Jean-Claude Goldbrenner Identified
April 20, 2011
Like many people, Jean-Claude Goldbrenner Googles himself from time to time to see what information about him might be online. This is how he recently discovered that his photograph is one of those featured in our Remember Me? project. Jean-Claude has no recollection of this photo being taken, but he has seen it before. He thinks it was taken in 1945 or 1946. In 2004, while doing research online, he discovered that the American Jewish Archives in Cincinnati had this photograph as well as those of some of his friends. The archive sent him copies of the photographs. Two of his friends, who are ten years older than he, also appear in the pictures, but they don’t remember being photographed, either.
Born in Bergerac in 1942, Jean-Claude was the only child of parents who had fled the northern French town Valenciennes when the Germans invaded. During the war, his parents were both arrested. Jean-Claude’s mother was arrested in May 1943. At the time, she was six or seven months pregnant with a second child. Jean-Claude still has the letters that she wrote from jail and then from Drancy, the transit camp through which thousands of French Jews were deported to Auschwitz and other camps in Eastern Europe. The letters capture her initial optimism that she would be released as well as her later despair as she realized she would not be able to avoid deportation. On July 31, 1943, she was deported to Auschwitz, where she was murdered in the gas chamber immediately upon arrival a few days later. Jean-Claude’s father was first captured in March 1944 but managed to escape from the convoy on which he was being deported. He was captured again and sent to Auschwitz in June 1944. Jean-Claude’s father was a strong, athletic man and a talented soccer player. Toward the end of his life, Jean-Claude’s father told him that, while he was a prisoner, the Nazis had him play in weekly soccer games. They fed him better than other inmates, and this was probably a key factor in his survival. Nevertheless, when he returned to his family after the war, Jean-Claude recalls, his father was on crutches and weighed only 80 or 90 pounds.
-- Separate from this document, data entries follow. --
(** C8.  A model one of whose trees has more nodes than the 8-byte sparse
    encoding addresses, or one of whose feature ids does not fit the
    feature-id field, is refused at import with an unsupported-model error:
    [predict_on_gpu] raises it with the device as it was, no forest alive and
    no prediction started, and the throwing test passes.  When the import
    succeeds the forest is the translation of the whole model, every tree is
    within the node capacity and every feature id is unchanged by reduction
    to the field width. *)
Theorem import_sparse8_rejects (forest_t : Type)
    (convert : FIL.tl_model -> forest_t) (cap : FIL.sparse8_capacity)
    (model : FIL.tl_model) (d : FIL.device) :
  tl_wf model ->
  ((exists t, t ∈ FIL.tl_trees model /\
              FIL.max_tree_nodes cap < Z.of_nat (length t)) \/
   (exists t n, t ∈ FIL.tl_trees model /\ n ∈ t /\
                2 ^ FIL.fid_num_bits cap <= FIL.tl_fid n) ->
   exists e,
     FIL.from_treelite_sparse8 forest_t convert cap model = inl e /\
     FIL.predict_on_gpu forest_t convert cap model d = (Some e, d) /\
     FIL.throw_check forest_t convert cap model d = true) /\
  (forall forest,
     FIL.from_treelite_sparse8 forest_t convert cap model = inr forest ->
     forest = convert model /\
     forall t, t ∈ FIL.tl_trees model ->
       Z.of_nat (length t) <= FIL.max_tree_nodes cap /\
       forall n, n ∈ t ->
         FIL.tl_fid n mod 2 ^ FIL.fid_num_bits cap = FIL.tl_fid n).
Proof.
  intros Hwf. split.
  - intros Hbad.
    assert (Hsome : exists e, FIL.check_sparse8 cap model = Some e).
    { destruct (FIL.check_sparse8 cap model) as [e|] eqn:Hc; [eauto|].
      exfalso. apply check_sparse8_None in Hc as [Hnodes Hfeat].
      destruct Hbad as [(t & Ht & Hbig)|(t & n & Ht & Hn & Hbig)].
      - specialize (Hnodes t Ht). lia.
      - specialize (Hwf t n Ht Hn). lia. }
    destruct Hsome as [e He]. exists e.
    unfold FIL.throw_check, FIL.predict_on_gpu, FIL.from_treelite_sparse8.
    rewrite He. repeat split; reflexivity.
  - intros forest Himp. unfold FIL.from_treelite_sparse8 in Himp.
    destruct (FIL.check_sparse8 cap model) as [e|] eqn:Hc; [discriminate|].
    injection Himp as <-. split; [reflexivity|].
    apply check_sparse8_None in Hc as [Hnodes Hfeat].
    intros t Ht. split; [exact (Hnodes t Ht)|].
    intros n Hn. specialize (Hwf t n Ht Hn).
    apply Z.mod_small. lia.
Qed.

(** Three-bit feature ids and seven nodes per tree: a model that declares
    ten features and uses feature 9 is refused. *)
Lemma import_sparse8_rejects_witness :
  let cap := FIL.mkCapacity 3 7 in
  let model := FIL.mkTlModel 10
    [[FIL.mkTlNode false 9; FIL.mkTlNode true 0; FIL.mkTlNode true 0]] in
  let d := FIL.mkDevice 0 0 in
  FIL.throw_check unit (fun _ => tt) cap model d = true /\
  exists e, FIL.predict_on_gpu unit (fun _ => tt) cap model d = (Some e, d).
Proof.
  intros cap model d.
  assert (Hwf : tl_wf model).
  { intros t n Ht Hn. apply list_elem_of_singleton in Ht. subst t.
    repeat (apply elem_of_cons in Hn as [->|Hn]; [vm_compute; split; [discriminate|reflexivity]|]).
    apply elem_of_nil in Hn. destruct Hn. }
  destruct (import_sparse8_rejects unit (fun _ => tt) cap model d Hwf)
    as [Hrej _].
  destruct Hrej as (e & _ & Hp & Hc).
  { right. exists [FIL.mkTlNode false 9; FIL.mkTlNode true 0; FIL.mkTlNode true 0],
                  (FIL.mkTlNode false 9).
    split; [apply list_elem_of_here|]. split; [apply list_elem_of_here|].
    vm_compute. discriminate. }
  split; [exact Hc | exists e; exact Hp].
Defined.
(** ** [partitionSamples] on arbitrary data *)

(** Whatever the values of the split column (NaN included) and whether or
    not [nLeft] counts the rows that go left, as long as the partition point
    lies in the range and the range in the array: [partitionSamples]
    terminates, writes nothing outside the range, keeps the row ids of the
    range as a multiset, and leaves one of the two halves without a
    misplaced row: no row [> quesval] in the left half or no row
    [<= quesval] in the right half. *)
Theorem partitionSamples_safe (TPB : nat) (input : DT.Input)
    (split : DT.Split) (wi : DT.NodeWorkItem) (lcomp0 rcomp0 : list nat) :
  (0 < TPB)%nat -> length lcomp0 = TPB -> length rcomp0 = TPB ->
  (DT.range_end wi <= length (DT.rowids input))%nat ->
  0 <= DT.nLeft split <= Z.of_nat (DT.range_len wi) ->
  exists rows',
    DT.partitionSamples TPB input split wi lcomp0 rcomp0 = Some rows' /\
    length rows' = length (DT.rowids input) /\
    (forall p, (p < DT.range_start wi \/ DT.range_end wi <= p)%nat ->
       rows' !! p = DT.rowids input !! p) /\
    slice rows' (DT.range_start wi) (DT.range_len wi)
    ≡ₚ slice (DT.rowids input) (DT.range_start wi) (DT.range_len wi) /\
    ((forall p, (DT.range_start wi <= p < DT.part split wi)%nat ->
        is_greater input split (DT.rowid_at rows' p) = false) \/
     (forall p, (DT.part split wi <= p < DT.range_end wi)%nat ->
        goes_left input split (DT.rowid_at rows' p) = false)).
Proof.
  intros HTPB Hl Hr Hend HnLeft.
  assert (DT.part split wi <= DT.range_end wi)%nat as Hpart.
  { unfold DT.part, DT.range_end. lia. }
  destruct (part_loop_inv TPB input split wi HTPB Hpart Hend
              (S (DT.range_len wi))
              (DT.part_init TPB input split wi lcomp0 rcomp0)
              (part_init_inv TPB input split wi HTPB Hpart Hend
                 lcomp0 rcomp0 Hl Hr))
    as (st' & Hloop & [Ilen Iperm Iframe Ilo Iro IcL IcR _ _ _ _] & Hexit).
  { simpl. unfold DT.part, DT.range_end. lia. }
  exists (DT.ps_rowids st').
  unfold DT.partitionSamples. rewrite Hloop. simpl.
  split; [reflexivity|]. split; [assumption|]. split; [exact Iframe|].
  split.
  - apply slice_Permutation; [assumption| |assumption].
    intros p Hp. apply Iframe. unfold DT.range_end. lia.
  - destruct Hexit as [Hx|Hx].
    + left. intros p Hp. apply IcL; lia.
    + right. intros p Hp. apply IcR; lia.
Qed.

(** Two rows holding a NaN and 1.0, and a left count of 1. *)
Lemma partitionSamples_safe_witness :
  let input := DT.mkInput [F32.quiet_nan; F32.one] 2 [0; 1] in
  let split := DT.mkSplit (F32.of_int 2) 0 F32.one 1 in
  let wi := DT.mkNodeWorkItem 0 0 (DT.mkInstanceRange 0 2) in
  exists rows',
    DT.partitionSamples 2 input split wi [0; 0]%nat [0; 0]%nat = Some rows' /\
    length rows' = 2%nat.
Proof.
  intros input split wi.
  destruct (partitionSamples_safe 2 input split wi [0; 0]%nat [0; 0]%nat)
    as (rows' & H1 & H2 & _).
  - lia.
  - reflexivity.
  - reflexivity.
  - vm_compute. lia.
  - vm_compute. split; discriminate.
  - exists rows'. split; [exact H1 | exact H2].
Defined.
(** ** The FNV-1a hash of [select] *)

Section Fnv_facts.
Import DT.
Although he was separated from his parents and lost his mother, Jean-Claude considers himself fortunate because he was in constant contact with family members during the war and because his grandparents and father survived the war and were there to take care of him and raise him lovingly. After his mother was arrested, his grandparents and aunt cared for him. He spent some time with other children hidden on a farm, but even then, he was in contact with his relatives.
After the war, he lived with his grandparents in Valenciennes. Later, he moved to southern France to live with his father when he remarried. At the age of 17, he moved to Paris, where he studied for six years. He then spent two years in New York City studying at Columbia University. After completing his studies, he worked in New York for one more year before returning to Paris. Ten years later, in 1978, he moved to the Washington, DC, area and worked for the World Bank. He retired in 2002 and still lives in the area with his wife. His son, daughter-in-law, and two grandchildren live nearby.
Jean-Claude hopes that the Museum will be able to find many of the people whose childhood pictures appear on our site. He has provided us with contact information for three other people whom he has known since childhood and who appear in the pictures on our site: Betty Freund, Léon Kopel, and Esther Silberberg. He has also sent the site address to friends and family in Belgium and France.